That's what I remember most about the event of April 19, 1995 -- beyond the carnage itself, I mean. That while the Right-Wing Noise Machine was able to wallow in its fond fantasy of Islamic terrorists finding their way to Oklahoma City, it was the only thing that was talked about, but as soon as we found out who seemed actually responsible, which is to say crackpots nurtured in the bosom of the right-wing extremist movements, the "discussion" basically went silent. Ideological imbeciles who as recently as hours before had been screaming at the top of their lungs -- and at the limit, I'm afraid, of their flatline-zero functional intelligences -- for bloody vengeance, absolutely lost interest.

It wasn't an aberration, of course, the Oklahoma City bombing. It was simply the philosophy of 21st-century "conservatism," a philosophy that might best be described with the Click-and-Clack phrase as "unencumbered by the thought process," acted out to its fullest degree. And as a new book on the bombing reminds us, we still don't know the extent of the link between bomber Timothy McVeigh and his bomb-building accomplice Terry Nichols and the armed-and-dangerous right-wing movements.

Michael Isikoff has a highly recommended piece on The Daily Beast, "Oklahoma City Bombing’s Unanswered Questions in New Book," based on that new book: Oklahoma City: What the Investigators Missed -- and Why It Still Matters, by Andrew Gumbel and Roger Charles.

"A RESURGENT MOVEMENT OF LOOSELY CONNECTED
EXTREMIST HATE GROUPS, CHRISTIAN IDENTITY
FANATICS, AND GUN-TOTING MILITIA MEMBERS"


We'll never know how long our authorities would have continued pursuing those dastardly Islamic terrorists if "a sharp-eyed Oklahoma state trooper named Charlie Hanger" hadn't seen and pulled over "a beat-up Mercury Marquis with no license plates cruising down a highway headed to Kansas," driven by "a fresh-faced Army vet" -- who proceeded to pull a gun on him!

"The feds," says Isikoff, "certainly had legitimate reason to be worried about Islamic extremists in the mid-1990's."
But there was an equally menacing threat that was being largely ignored by federal law enforcement, a resurgent movement of loosely connected extremist hate groups, Christian Identity fanatics, and gun-toting militia members, all convinced that American liberty was in grave peril.

As Gumbel and Charles amply document, U.S. law enforcement had plenty of warning signals that these groups were planning violent attacks—and even that the Murrah Building itself might well be one of the targets.

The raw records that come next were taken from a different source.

Lemma shutdown_keeps_inv s h : sys_inv (mkSystem s h) -> sys_inv (mkSystem (shutdown s) h).
Proof.
  intros Hy. unfold shutdown. destruct (stopping_ s) eqn:Hstop; [done|].
  set (flag := fun t task => if bool_decide (t ∈ (map_to_list (pendingByExpert_ s)).*2) then set_cancelled task else task).
  set (s1 := with_tasks (map_imap (fun t task => Some (flag t task))) s).
  assert (forall t, tasks_ s1 !! t = flag t <$> tasks_ s !! t) as Hl.
  { intros t. cbn. rewrite map_lookup_imap. by destruct (tasks_ s !! t). }
  assert (forall t task, task_soft task (flag t task)) as Hsoft.
  { intros t task. unfold flag. case_bool_decide; by split. }
  assert (sys_inv (mkSystem s1 h)) as Hy1.
  { apply (calm_inv s s1 h Hy). split; try done. intros t. rewrite Hl. destruct (tasks_ s !! t); cbn; [apply Hsoft|done]. }
  destruct Hy1 as [Hst Hta Hpe Hqu Hnd Hha Hse Hnt]. split; try done.
  intros t task Ht. destruct (Hta t task Ht) as [? ? ? ? Hpend ? _]. split; try done.
  intros _ Hc. apply Hpend in Hc. cbn in Hc, Ht. rewrite Hl in Ht. apply fmap_Some in Ht as (x & Hx & ->).
  unfold flag in *. case_bool_decide as Hin; [done|]. destruct Hin.
  apply list_elem_of_fmap. exists (request_key (sk_request x), t). split; [done|]. by apply elem_of_map_to_list.
Qed.

(** *** Taking a task *)

Lemma nodup_image {A B} (f : A -> B) (l : list A) x y :
  NoDup (f <$> l) -> x ∈ l -> y ∈ l -> f x = f y -> x = y.
Proof.
  induction l as [|a l IH]; [by intros _ ?%not_elem_of_nil|]. cbn. rewrite NoDup_cons, !elem_of_cons.
  intros [Ha Hl] [->|Hx] [->|Hy] Heq; [done| | |auto]; destruct Ha.
  - rewrite Heq. by apply list_elem_of_fmap_2.
  - rewrite <- Heq. by apply list_elem_of_fmap_2.
Qed.

Lemma elem_of_drop e x q : x ∈ drop_entry e q <-> qe_sequence x <> qe_sequence e /\ x ∈ q.
Proof. unfold drop_entry. by rewrite list_elem_of_filter. Qed.

Lemma drop_nodup e q : NoDup (qe_sequence <$> q) -> NoDup (qe_sequence <$> drop_entry e q).
Proof. intros Hq. eapply sublist_NoDup; [exact Hq|]. by apply fmap_sublist, sublist_filter. Qed.

Lemma drop_shorter e q : e ∈ q -> (length (drop_entry e q) < length q)%nat.
Proof. intros He. unfold drop_entry. apply length_filter_lt with e; [done|]. intros Hne. by apply Hne. Qed.

(** A stale entry may go. *)
Lemma drop_inv s h e :
  sys_inv (mkSystem s h) -> e ∈ queue_ s ->
  (forall task, tasks_ s !! qe_task e = Some task -> live e task = false) ->
  sys_inv (mkSystem (set_queue (drop_entry e (queue_ s)) s) h).
Proof.
  intros Hy He Hstale. destruct Hy as [Hst Hta Hpe Hqu Hnd Hha Hse Hnt]. cbn in *. split; cbn; try done.
  - intros t task Ht. destruct (Hta t task Ht) as [? ? ? ? ? Hf ?]. split; try done.
    unfold fate in *. cbn in *. destruct (sk_started task) eqn:Hsa; [done|].
    destruct Hf as (Hco & Hpr & Hh & (x & Hx & Hxt & Hxg) & Hin). split_and!; [done..| |done]. exists x. split; [|done]. apply elem_of_drop. split; [|done]. intros Heq.
    assert (x = e) as -> by by apply (nodup_image qe_sequence (queue_ s)). subst t. specialize (Hstale task Ht). unfold live in Hstale.
    rewrite Hco, Hsa, Hxg, Z.eqb_refl in Hstale. discriminate.
  - apply Forall_forall. intros x [_ Hx]%elem_of_drop. rewrite Forall_forall in Hqu. exact (Hqu x Hx).
  - by apply drop_nodup.
Qed.

Lemma live_open e task : live e task = true ->
  sk_completed task = false /\ sk_started task = false /\ qe_generation e = sk_generation task.
Proof.
  unfold live. rewrite !andb_true_iff, !negb_true_iff, Z.eqb_eq. tauto.
Qed.

(** The first live entry puts its task in a worker's hands. *)
Lemma take_inv s h e task :
  sys_inv (mkSystem s h) -> e ∈ queue_ s -> tasks_ s !! qe_task e = Some task -> live e task = true ->
  sys_inv (mkSystem (with_tasks (alter set_started (qe_task e)) (set_queue (drop_entry e (queue_ s)) s))
             (<[qe_task e := Taken]> h)).
Proof.
  intros Hy He Ht (Hco & Hsa & Hg)%live_open. pose proof (sys_task _ _ _ _ Hy Ht) as [Hb Hwf Hkn Hgb Hpend Hf Hst].
  cbn in *. unfold fate in Hf. rewrite Hsa in Hf. destruct Hf as (_ & Hpr & Hh & _ & Hin). cbn in Hin.
  pose proof (proj1 Hpend Hco) as Hown. pose proof (sy_sequence _ Hy) as Hs. cbn in Hs.
  eapply (focus_inv (mkSystem s h) _ (qe_task e) (request_key (sk_request task)) (set_started task));
    [done|split| | |done| |]; cbn; try done; try lia.
  - apply (sy_states _ Hy).
  - intros u Hu. by rewrite lookup_alter_ne.
  - intros x Hx. congruence.
  - intros x Hx. rewrite elem_of_drop. split; [by intros []|]. intros Hxq. split; [|done]. intros Heq. destruct Hx.
    f_equal. by apply (nodup_image qe_sequence (queue_ s)); [apply (sy_nodup _ Hy)|..].
  - intros u Hu. by rewrite lookup_insert_ne.
  - by left.
  - by left.
  - by rewrite lookup_alter_eq, Ht.
  - split; cbn; try done. unfold fate. cbn. rewrite lookup_insert_eq. done.
  - intros x [_ Hx]%elem_of_drop Hxt. pose proof (sy_queue _ Hy) as Hall. rewrite Forall_forall in Hall.
    destruct (Hall x Hx) as (? & y & Hy' & ?). cbn in *. assert (y = task) as -> by congruence. done.
  - apply drop_nodup, (sy_nodup _ Hy).
Qed.

(** What a worker finds: entries of the queue, no live one passed over. *)
Record found (s : Scheduler) (q : list QueueEntry) (e : QueueEntry) : Prop := Found {
  fd_sub : forall x, x ∈ q -> x ∈ queue_ s;
  fd_live : forall x task, x ∈ queue_ s -> tasks_ s !! qe_task x = Some task -> live x task = true -> x ∈ q;
  fd_top : top q = Some e;
  fd_task : exists task, tasks_ s !! qe_task e = Some task /\ live e task = true;
  fd_nodup : NoDup (qe_sequence <$> q);
}.

Definition no_live (s : Scheduler) : Prop :=
  forall x task, x ∈ queue_ s -> tasks_ s !! qe_task x = Some task -> live x task = false.

Lemma top_queued q e : top q = Some e -> e ∈ q.
Proof. apply scan_min_elem. Qed.

Lemma take_live_spec fuel s h :
  sys_inv (mkSystem s h) -> (length (queue_ s) < fuel)%nat ->
  wp (take_live fuel) s
    (fun r s' => match r with
       | Some t => exists q e, found s q e /\ qe_task e = t /\ tasks_ s' = alter set_started t (tasks_ s) /\
           sys_inv (mkSystem s' (<[t := Taken]> h))
       | None => no_live s /\ tasks_ s' = tasks_ s /\ sys_inv (mkSystem s' h)
       end) (fun _ _ => False).
Proof.
  revert s. induction fuel as [|fuel IH]; intros s Hy Hl; [lia|]. cbn [take_live]. wp_step. wp_step.
  destruct (top (queue_ s)) as [e|] eqn:He.
  2:{ wp_step. split; [|done]. apply scan_min_None in He. intros x task Hx. rewrite He in Hx. by apply not_elem_of_nil in Hx. }
  pose proof (top_queued _ _ He) as Hin. wp_step. wp_step. wp_step.
  pose proof (sy_queue _ Hy) as Hall. rewrite Forall_forall in Hall. destruct (Hall e Hin) as (_ & task & Ht & _). cbn in Ht.
  apply calm_deref; [by eexists|]. intros task' Ht'. cbn in Ht'. assert (task' = task) as -> by congruence.
  destruct (live e task) eqn:Hlive.
  - wp_step. wp_step. wp_step. exists (queue_ s), e. split_and!; [split; try done; [by eauto|apply (sy_nodup _ Hy)]|done|done|].
    by eapply take_inv.
  - assert (forall x, tasks_ s !! qe_task e = Some x -> live e x = false) as Hstale by (intros; congruence).
    pose proof (drop_inv _ _ _ Hy Hin Hstale) as Hy1. pose proof (drop_shorter _ _ Hin).
    eapply wp_mono; [apply (IH _ Hy1); cbn; lia| |done]. intros r s' Hr. cbn beta in Hr.
    assert (forall x y, x ∈ queue_ s -> tasks_ s !! qe_task x = Some y -> live x y = true -> x ∈ drop_entry e (queue_ s)) as Hkeep.
    { intros x y Hx Hy' Hly. apply elem_of_drop. split; [|done]. intros Heq.
      assert (x = e) as -> by (apply (nodup_image qe_sequence (queue_ s)); [apply (sy_nodup _ Hy)|done..]). congruence. }
    destruct r as [t|].
    + destruct Hr as (q & e' & [H1 H2 H3 H4 H5] & ? & ? & ?). cbn in *. exists q, e'. split_and!; [split|done..]; [|eauto|done|done|done].
      intros x Hx. by apply H1, elem_of_drop in Hx as [_ ?].
    + destruct Hr as (Hno & ? & ?). split; [|done]. intros x y Hx Hy'. destruct (live x y) eqn:Hly; [|done].
      rewrite <- Hly. apply Hno; [by eapply Hkeep|done].
Qed.
(* ===== verification/JsonGrammar.v ===== *)
(** * The grammar of the JSON reader

    The language [parseJson] accepts, as an inductive grammar that does not
    mention the parser, and the proof that the parser decides it: it always ends,
    with the value of the text or a [MetadataError]. *)

From Stdlib Require Import String Ascii OrderedTypeEx.
From S2P Require Import Prelude Json.

#[local] Open Scope Z_scope.

(** ** The grammar *)

Definition spaces (w : text) : Prop := Forall (fun c => is_space c = true) w.
Definition digits (w : text) : Prop := Forall (fun c => is_digit c = true) w.

Definition hex_quad (q : text) (n : Z) : Prop :=
  exists a b c d va vb vc vd, q = [a; b; c; d] /\
    hex_value a = Some va /\ hex_value b = Some vb /\ hex_value c = Some vc /\
    hex_value d = Some vd /\ n = va * 4096 + vb * 256 + vc * 16 + vd.

Definition surrogate (n : Z) : Prop := 55296 <= n <= 57343.

(** The inside of a string literal and the characters it denotes. *)
Inductive Chars : text -> text -> Prop :=
  | C_nil : Chars [] []
  | C_plain c t s :
      32 <= code c -> c <> quote -> c <> backslash -> Chars t s -> Chars (c :: t) (c :: s)
  | C_escape e x t s :
      simple_escape e = Some x -> Chars t s -> Chars (backslash :: e :: t) (x :: s)
  | C_unicode q n t s :
      hex_quad q n -> ~ surrogate n -> Chars t s ->
      Chars (backslash :: "u"%char :: app q t) (app (appendUtf8 n) s)
  | C_pair q hi q' lo t s :
      hex_quad q hi -> 55296 <= hi <= 56319 -> hex_quad q' lo -> 56320 <= lo <= 57343 ->
      Chars t s ->
      Chars (backslash :: "u"%char :: app q (backslash :: "u"%char :: app q' t))
            (app (appendUtf8 (65536 + (hi - 55296) * 1024 + (lo - 56320))) s).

There were even, as Isikoff points out, warnings from the right-wing crazies that there would be fireworks on April 19, the anniversary of the carnage at the Branch Davidian compound in Waco, a date that live in infamy for confirmed right-wing mental degenerates -- and many right-wing ideologues who pretend not to be mental degenerates -- who are unable or unwilling to grasp the screamingly obvious fact that the root cause of the Waco horror was out-of-control right-wing degeneracy.

The Waco anniversary, Isikoff, notes, "had become a rallying cry for the far right, but for reasons ranging from bureaucratic rivalries to political timidity, few in Washington were paying any attention."

FBI, MEET ATF.
ATF, MEET THE FBI.


Actually, I guess the problem isn't that they don't know each other, but that they do. At the top of the list of "bureaucratic rivalries" is the "virtual war" between ATF (the Bureau of Alcohol, Tobacco, and Firearms) and the FBI. "The two agencies barely talked," says Isikoff, "much less shared intelligence about the radical right." And apparently both agencies had potentially important information and what Isikoff described as "a resurgent movement of loosely connected extremist hate groups, Christian Identity fanatics, and gun-toting militia members, all convinced that American liberty was in grave peril."

Specifically, both ATF and the FBI had information about sinister goings-on at Elohim City," a cultish compound of racist oddballs in the remote hills of eastern Oklahoma City whose leader, Robert 'Grandpa" Millar,' had been [white-supremacist convicted double murderer Richard Wayne] Snell's 'spiritual adviser.'" Snell is Richard Wayne Snell, a white-supremacist mastermind and then on Death Row in Arkansas for a double murderer, scheduled to be executed on (when else?) April 19. Snell and assorted disciples of his had all sorts of ties to the right-wing crackpot groups

We know that Timothy McVeigh knew Andreas Strassmeir ("one of the more intriguing stealth characters in this tale"), grandson of a founder of the Nazi Party who at the time was chief of security at Elohim City. We know that Strassmeir had given McVeigh his business card and phone number "and invited him to stop by anytime." We also know, from McVeigh's phone calling card, that he called Elohim City on April 5.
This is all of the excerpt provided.